とはいえ、それでも増えたのはコンラッド(海賊の首領)とアリ(コンラッドの腹心)の二役だけという狭き門です。この日は、中家正博さん(アリ)とワジム・ベリャーエフ(コンラッド)がそれぞれ役を射止めました。よく言えばとてもお上品、悪く言えば若干物足りないワガノワ・バレエ・アカデミー男子生徒の中で中家正博さんのパワフルな踊りは人目を引きます。

一方のベリャーエフはアリ役ほど目立つパートはなく、海賊と言うには優美すぎる気もするので別の作品で観たかった気もしますが、10頭身?と言いたくなるほどプロポーション抜群で、今はマリインスキーで働いています。

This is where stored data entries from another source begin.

Lemma surface_rule_no_clique _mobod _modelClique evs :
  Forall (surface_rule _mobod _modelClique false) evs ->
  Forall in_no_clique evs.
Proof.
  intros HF. eapply Forall_impl; [exact HF|].
  intros [] H; cbn in *; try contradiction.
  destruct H as [[_ H]|[_ H]]; exact H.
Qed.

(** C8 (as amended): every call AddCollisionsToLink makes attaches a
    contact surface; a surface it attaches to the link's mobilized body
    is in the model clique if and only if the clique id is valid and the
    link has self-collision disabled, while the extra half-space that the
    plane branch attaches to Ground is in no clique. In particular, with
    an invalid clique id (static models) or a self-colliding link, no
    surface is in any clique. *)
Theorem AddCollisionsToLink_clique K B _link link _mobod _modelClique s o s' :
  links s !! _link = Some (Link_Simbody link) ->
  AddCollisionsToLink K B _link _mobod _modelClique s = (o, s') ->
  exists evs,
    trace s' = trace s ++ evs /\
    Forall (surface_rule _mobod _modelClique
              (isValid _modelClique && negb (GetSelfCollide link))) evs /\
    (isValid _modelClique = false \/ GetSelfCollide link = true ->
     Forall in_no_clique evs).
Proof.
  intros Hl H. unfold AddCollisionsToLink in H.
  unfold bind at 1 in H. cbn [gets] in H.
  unfold bind at 1 in H. unfold deref_SimbodyLink, bind, deref_link in H.
  rewrite Hl in H. cbn [ret] in H.
  apply (respects_for_each
           (emits (surface_rule _mobod _modelClique
                     (isValid _modelClique && negb (GetSelfCollide link))))) in H.
  - destruct H as (evs & Ht & Hf). exists evs. repeat split; auto.
    intros Hno. apply surface_rule_no_clique with _mobod _modelClique.
    replace (isValid _modelClique && negb (GetSelfCollide link)) with false in Hf;
      [exact Hf|].
    destruct Hno as [-> | ->]; [reflexivity|].
    symmetry. apply andb_false_r.
  - intros ci. apply AddCollisionsToLink_shape_emits.
Qed.

Lemma AddCollisionsToLink_clique_witness :
  let r := AddCollisionsToLink Example.K Example.quiet 5%nat (Mobod 1)
             (CliqueId 0) Example.running in
  exists evs,
    trace (snd r) = trace Example.running ++ evs /\
    Forall (surface_rule (Mobod 1) (CliqueId 0) true) evs /\
    (isValid (CliqueId 0) = false \/ GetSelfCollide Example.link_float = true ->
     Forall in_no_clique evs).
Proof.
  intros r.
  apply (AddCollisionsToLink_clique Example.K Example.quiet 5%nat
           Example.link_float (Mobod 1) (CliqueId 0) Example.running
           (fst r) (snd r)).
  - vm_compute. reflexivity.
  - apply surjective_pairing.
Defined.

(** C8 as stated fails on the plane branch: for a link of a dynamic
    model (valid clique id) with self-collision disabled, the half-space
    attached to Ground for its plane shape is a contact surface created
    for that shape, and it is not in the model clique. *)
Lemma AddCollisionsToLink_plane_counterexample :
  let r := AddCollisionsToLink Example.K Example.quiet 5%nat (Mobod 1)
             (CliqueId 0) Example.running in
  fst r = Ret tt /\
  isValid (CliqueId 0) && negb (GetSelfCollide Example.link_float) = true /\
  exists X surface,
    In (addContactSurface Ground X surface) (trace (snd r)) /\
    ~ In (CliqueId 0) (cliques surface).
Proof.
  intros r. split; [vm_compute; reflexivity|]. split; [reflexivity|].
  exists (Transform_R (Rotation_AngleAxis (Pi / 2)%float YAxis)),
         (mkContactSurface HalfSpace Example.rubber None []).
  split.
  - vm_compute. left. reflexivity.
  - cbn. tauto.
Qed.

(** ** Multibody graph construction *)

Lemma GetTypeString_flags K :
  joint_flags_ok K = true ->
  GetTypeString K (HINGE_JOINT K) = ret "revolute" /\
  GetTypeString K (HINGE2_JOINT K) = ret "revolute2" /\
  GetTypeString K (SLIDER_JOINT K) = ret "prismatic" /\
  GetTypeString K (UNIVERSAL_JOINT K) = ret "universal" /\
  GetTypeString K (SCREW_JOINT K) = ret "screw" /\
  GetTypeString K (BALL_JOINT K) = ret "ball".
Proof.
  unfold joint_flags_ok, joint_flags. cbn [pairwise_disjoint disjoint_from].
  intros H.
  repeat match goal with
         | H : _ && _ = true |- _ => apply andb_true_iff in H as [? ?]
         | H : negb _ = true |- _ => apply negb_true_iff in H
         | H : true = true |- _ => clear H
         end.
  unfold GetTypeString.
  repeat match goal with
         | H : (Z.land ?a ?b =? 0)%Z = true |- context [Z.land ?b ?a] =>
             rewrite (Z.land_comm b a)
         end.
  rewrite !Z.land_diag.
  repeat match goal with
         | H : (_ =? 0)%Z = _ |- _ => rewrite H
         end.
  cbn. repeat split; reflexivity.
Qed.

Lemma registerJointType_inv K B t dofs name g s g' s' :
  GetTypeString K t = ret name ->
  registerJointType K B t dofs g s = (Ret g', s') ->
  s' = s /\ mobilizers g' = mobilizers g /\
  received g' = received g ++ [addJointType name dofs false].
Proof.
  intros Hn H. unfold registerJointType in H. rewrite Hn in H.
  cbn [bind ret] in H. apply graph_Ret_inv in H as (_ & -> & Hr & Hm). auto.
Qed.

Lemma adds_refl g : adds_bodies_and_joints g g.
Proof. exists []. split; [symmetry; apply app_nil_r | constructor]. Qed.

Lemma adds_trans a b c :
  adds_bodies_and_joints a b -> adds_bodies_and_joints b c ->
  adds_bodies_and_joints a c.
Proof.
  intros (e1 & H1 & F1) (e2 & H2 & F2). exists (e1 ++ e2). split.
  - rewrite H2, H1. symmetry. apply app_assoc.
  - apply Forall_app; auto.
Qed.

Lemma adds_one g g' c :
  received g' = received g ++ [c] -> is_body_or_joint c ->
  adds_bodies_and_joints g g'.
Proof. intros H Hc. exists [c]. split; [exact H | repeat constructor; exact Hc]. Qed.

Lemma fold_each_adds {A} (body : MultibodyGraphMaker -> A -> Sim MultibodyGraphMaker) :
  (forall g x s g' s', body g x s = (Ret g', s') -> adds_bodies_and_joints g g') ->
  forall l g s g' s',
    fold_each l body g s = (Ret g', s') -> adds_bodies_and_joints g g'.
Proof.
  intros Hb l. induction l as [|x l IH]; intros g s g' s' H; cbn [fold_each] in H.
  - inversion H; subst. apply adds_refl.
  - apply bind_Ret_inv in H as (g1 & s1 & H1 & H2).
    eapply adds_trans; [eapply Hb, H1 | eapply IH, H2].
Qed.

Lemma CreateMultibodyGraph_link_adds B g li s g' s' :
  CreateMultibodyGraph_link B g li s = (Ret g', s') ->
  adds_bodies_and_joints g g'.
Proof.
  unfold CreateMultibodyGraph_link. intros H.
  apply bind_Ret_inv in H as (l & s1 & H1 & H2).
  destruct l.
  - apply graph_Ret_inv in H2 as (_ & _ & Hr & _).
    eapply adds_one; [exact Hr | exact I].
  - apply bind_Ret_inv in H2 as (u & s2 & _ & H2). inversion H2; subst.
    apply adds_refl.
Qed.

Lemma CreateMultibodyGraph_joint_adds K B g ji s g' s' :
  CreateMultibodyGraph_joint K B g ji s = (Ret g', s') ->
  adds_bodies_and_joints g g'.
Proof.
  unfold CreateMultibodyGraph_joint. intros H.
  apply bind_Ret_inv in H as (j & s1 & H1 & H2).
  destruct j as [j|n].
  - destruct (GetParent j), (GetChild j);
      repeat match goal with
             | H : bind _ _ _ = (Ret _, _) |- _ =>
                 apply bind_Ret_inv in H as (? & ? & ? & H)
             end;
      try (apply graph_Ret_inv in H2 as (_ & _ & Hr & _);
           eapply adds_one; [exact Hr | exact I]);
      inversion H2; subst; apply adds_refl.
  - apply bind_Ret_inv in H2 as (u & s2 & _ & H2). inversion H2; subst.
    apply adds_refl.
Qed.

(** C6: when CreateMultibodyGraph returns, the first six calls the graph
    maker received register revolute = 1, revolute2 = 2, prismatic = 1,
    universal = 2, screw = 1 and ball = 3 mobilities; only addBody and
    addJoint calls follow, and generateGraph is the last call. With weld
    and free predefined, the mobilities known to the graph maker are
    weld = 0, free = 6 and the six registered ones. *)
Theorem CreateMultibodyGraph_registers_joint_types K B _model s g s' :
  joint_flags_ok K = true ->
  CreateMultibodyGraph K B new_MultibodyGraphMaker _model s = (Ret g, s') ->
  (exists bodies_and_joints,
     received g =
       [addJointType "revolute" 1 false; addJointType "revolute2" 2 false;
        addJointType "prismatic" 1 false; addJointType "universal" 2 false;
        addJointType "screw" 1 false; addJointType "ball" 3 false]
       ++ bodies_and_joints ++ [generateGraph] /\
     Forall is_body_or_joint bodies_and_joints) /\
  numMobilities_of g "weld" = Some 0%nat /\
  numMobilities_of g "free" = Some 6%nat /\
  numMobilities_of g "revolute" = Some 1%nat /\
  numMobilities_of g "revolute2" = Some 2%nat /\
  numMobilities_of g "prismatic" = Some 1%nat /\
  numMobilities_of g "universal" = Some 2%nat /\
  numMobilities_of g "screw" = Some 1%nat /\
  numMobilities_of g "ball" = Some 3%nat.
Proof.
  intros HK H.
  destruct (GetTypeString_flags K HK) as (T1 & T2 & T3 & T4 & T5 & T6).
  unfold CreateMultibodyGraph in H.
  apply bind_Ret_inv in H as (g1 & s1 & H1 & H).
  apply (registerJointType_inv _ _ _ _ _ _ _ _ _ T1) in H1 as (-> & _ & R1).
  apply bind_Ret_inv in H as (g2 & s2 & H2 & H).
  apply (registerJointType_inv _ _ _ _ _ _ _ _ _ T2) in H2 as (-> & _ & R2).
  apply bind_Ret_inv in H as (g3 & s3 & H3 & H).
  apply (registerJointType_inv _ _ _ _ _ _ _ _ _ T3) in H3 as (-> & _ & R3).
  apply bind_Ret_inv in H as (g4 & s4 & H4 & H).
  apply (registerJointType_inv _ _ _ _ _ _ _ _ _ T4) in H4 as (-> & _ & R4).
  apply bind_Ret_inv in H as (g5 & s5 & H5 & H).
  apply (registerJointType_inv _ _ _ _ _ _ _ _ _ T5) in H5 as (-> & _ & R5).
  apply bind_Ret_inv in H as (g6 & s6 & H6 & H).
  apply (registerJointType_inv _ _ _ _ _ _ _ _ _ T6) in H6 as (-> & _ & R6).
  apply bind_Ret_inv in H as (g7 & s7 & H7 & H).
  apply graph_Ret_inv in H7 as (_ & -> & R7 & _).
  apply bind_Ret_inv in H as (g8 & s8 & H8 & H).
  apply (fold_each_adds _ (CreateMultibodyGraph_link_adds B)) in H8
    as (e8 & R8 & F8).
  apply bind_Ret_inv in H as (g9 & s9 & H9 & H).
  apply (fold_each_adds _ (CreateMultibodyGraph_joint_adds K B)) in H9
    as (e9 & R9 & F9).
  apply graph_Ret_inv in H as (_ & _ & R10 & _).
  assert (Hrec : received g =
            [addJointType "revolute" 1 false; addJointType "revolute2" 2 false;
             addJointType "prismatic" 1 false; addJointType "universal" 2 false;
             addJointType "screw" 1 false; addJointType "ball" 3 false]
            ++ (addBody "world" infinity false None :: e8 ++ e9)
            ++ [generateGraph]).
  { rewrite R10, R9, R8, R7, R6, R5, R4, R3, R2, R1. cbn.
    rewrite <- !app_assoc. reflexivity. }
  split.
  - eexists. split; [exact Hrec|].
    constructor; [exact I | apply Forall_app; auto].
  - unfold numMobilities_of. rewrite Hrec. cbn. repeat split; reflexivity.
Qed.

Lemma CreateMultibodyGraph_registers_joint_types_witness :
  let r := CreateMultibodyGraph Example.K Example.quiet new_MultibodyGraphMaker
             Example.arm Example.world0 in
  exists g,
    fst r = Ret g /\
    numMobilities_of g "revolute" = Some 1%nat /\
    numMobilities_of g "ball" = Some 3%nat /\
    numMobilities_of g "free" = Some 6%nat.
Proof.
  intros r.
  destruct (fst r) as [g|e] eqn:E; [|vm_compute in E; discriminate E].
  exists g. split; [reflexivity|].
  pose proof (CreateMultibodyGraph_registers_joint_types Example.K Example.quiet
                Example.arm Example.world0 g (snd r) eq_refl) as H.
  destruct H as (_ & _ & F & R1 & _ & _ & _ & _ & B3).
  - rewrite <- E. apply surjective_pairing.
  - auto.
Defined.

(** ** Inversion of the construction steps *)

Lemma ret_inv {A} (a b : A) s s' : ret a s = (Ret b, s') -> b = a /\ s' = s.
Proof. intros H. inversion H. auto. Qed.

Lemma gets_inv {A} (f : SimbodyPhysics -> A) s b s' :
  gets f s = (Ret b, s') -> b = f s /\ s' = s.
Proof. intros H. inversion H. auto. Qed.

Lemma modify_inv f s u s' : modify f s = (Ret u, s') -> s' = f s.
Proof. intros H. inversion H. auto. Qed.

Lemma log_inv lv msg s u s' :
  log lv msg s = (Ret u, s') ->
  s' = set_console (console s ++ [mkLog lv msg]) s.
Proof. intros H. inversion H. auto. Qed.

Lemma new_body_inv B c s h s' :
  new_body B c s = (Ret h, s') ->
  h = Mobod (numMobods s) /\
  s' = set_numMobods (S (numMobods s))
         (set_trace (trace s ++ [new_MobilizedBody c]) s).
Proof.
  unfold new_body. intros H.
  apply bind_Ret_inv in H as (u & s1 & H1 & H).
  apply call_Ret_inv in H1 as [_ ->].
  inversion H. auto.
Qed.

Lemma new_force_inv B f s h s' :
  new_force B f s = (Ret h, s') ->
  h = ForceIndex (numForces s) /\
  s' = set_numForces (S (numForces s))
         (set_trace (trace s ++ [new_Force f]) s).
Proof.
  unfold new_force. intros H.
  apply bind_Ret_inv in H as (u & s1 & H1 & H).
  apply call_Ret_inv in H1 as [_ ->].
  inversion H. auto.
Qed.

Lemma update_joint_inv id f s u s' :
  update_joint id f s = (Ret u, s') ->
  exists j, joints s !! id = Some (Joint_Simbody j) /\
            s' = set_joints (<[id := Joint_Simbody (f j)]> (joints s)) s.
Proof.
  unfold update_joint. intros H.
  apply bind_Ret_inv in H as (j & s1 & H1 & H).
  apply deref_SimbodyJoint_inv in H1 as [H1 ->].
  inversion H. eauto.
Qed.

 そしてメドーラ役はアナスタシア・ニキーチナ。コンクールで入賞したりと、以前から注目されていた生徒でしたが、半年見ない間に「憎まれっ子世にはばかる」的な華が出ていてびっくりしました。当然のようにマリインスキーに採用され、すでにソロも踊っている彼女なので、個人的にはこのまま突き進んでいってくれれば面白いと思います。

また、アカデミー用の演出、ということでメドーラのソロパートを分け合ったのがリリヤ・リシュク、またギュリナーラ役はナデジタ・バトエワが踊りましたが、まだ8年生ということで、ニキーチナに押され気味の感は否めませんでした。

 また、群舞の中に前々から気になっていた6年生のクリスチーナ・シャプランがいたので嬉しかったです。もう一人6年生のオリガ・スミルノワも探してみたのですが見つからず、後で聞いたところ、怪我のためツアー不参加とのことでした。